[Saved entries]
Inductive result (A : Type) : Type :=
| Ok (a : A)
| Raise (e : exn).

Arguments Ok {A} a.
Arguments Raise {A} e.

Definition row : Type := list (string * string).

(** [d[key]] *)
Fixpoint getitem (key : string) (d : row) : result string :=
  match d with
  | [] => Raise (KeyError key)
  | (k, v) :: d' => if String.eqb k key then Ok v else getitem key d'
  end.

(** [del d[key]] *)
Definition delitem (key : string) (d : row) : result row :=
  match getitem key d with
  | Ok _ => Ok (filter (fun kv => negb (String.eqb (fst kv) key)) d)
  | Raise e => Raise e
  end.

Definition newline : string := String (ascii_of_nat 10) EmptyString.

(** The first line of the file. *)
Definition header : string := ("FORMULA, PROPERTY: ZT " ++ newline)%string.

(** The line of a row: the format string names the key formula, then the
    key ZT; a missing key raises [KeyError]. *)
Definition format_row (r : row) : result string :=
  match getitem "formula" r with
  | Ok formula =>
      match getitem "ZT" r with
      | Ok ZT => Ok (formula ++ ", " ++ ZT ++ newline)%string
      | Raise e => Raise e
      end
  | Raise e => Raise e
  end.

(** The loop of [write_csv]; [f] is the text written so far.  The text is
    returned with the outcome: what is written before an exception stays in
    the file. *)
Fixpoint write_rows (rows : list row) (f : string) : string * result unit :=
  match rows with
  | [] => (f, Ok tt)
  | r :: rows' =>
      match format_row r with
      | Ok line => write_rows rows' (f ++ line)
      | Raise e => (f, Raise e)
      end
  end.

(** [write_csv(name, rows)]: the text of the file [name] and the outcome. *)
Definition write_csv (rows : list row) : string * result unit :=
  write_rows rows header.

■ Problem:
Nothing should be returned except the lines from the one containing "Ok formula =>" through the last line of the data, each restated word for word.

■ Output for this task:
  | Ok formula =>
      match getitem "ZT" r with
      | Ok ZT => Ok (formula ++ ", " ++ ZT ++ newline)%string
      | Raise e => Raise e
      end
  | Raise e => Raise e
  end.

(** The loop of [write_csv]; [f] is the text written so far.  The text is
    returned with the outcome: what is written before an exception stays in
    the file. *)
Fixpoint write_rows (rows : list row) (f : string) : string * result unit :=
  match rows with
  | [] => (f, Ok tt)
  | r :: rows' =>
      match format_row r with
      | Ok line => write_rows rows' (f ++ line)
      | Raise e => (f, Raise e)
      end
  end.

(** [write_csv(name, rows)]: the text of the file [name] and the outcome. *)
Definition write_csv (rows : list row) : string * result unit :=
  write_rows rows header.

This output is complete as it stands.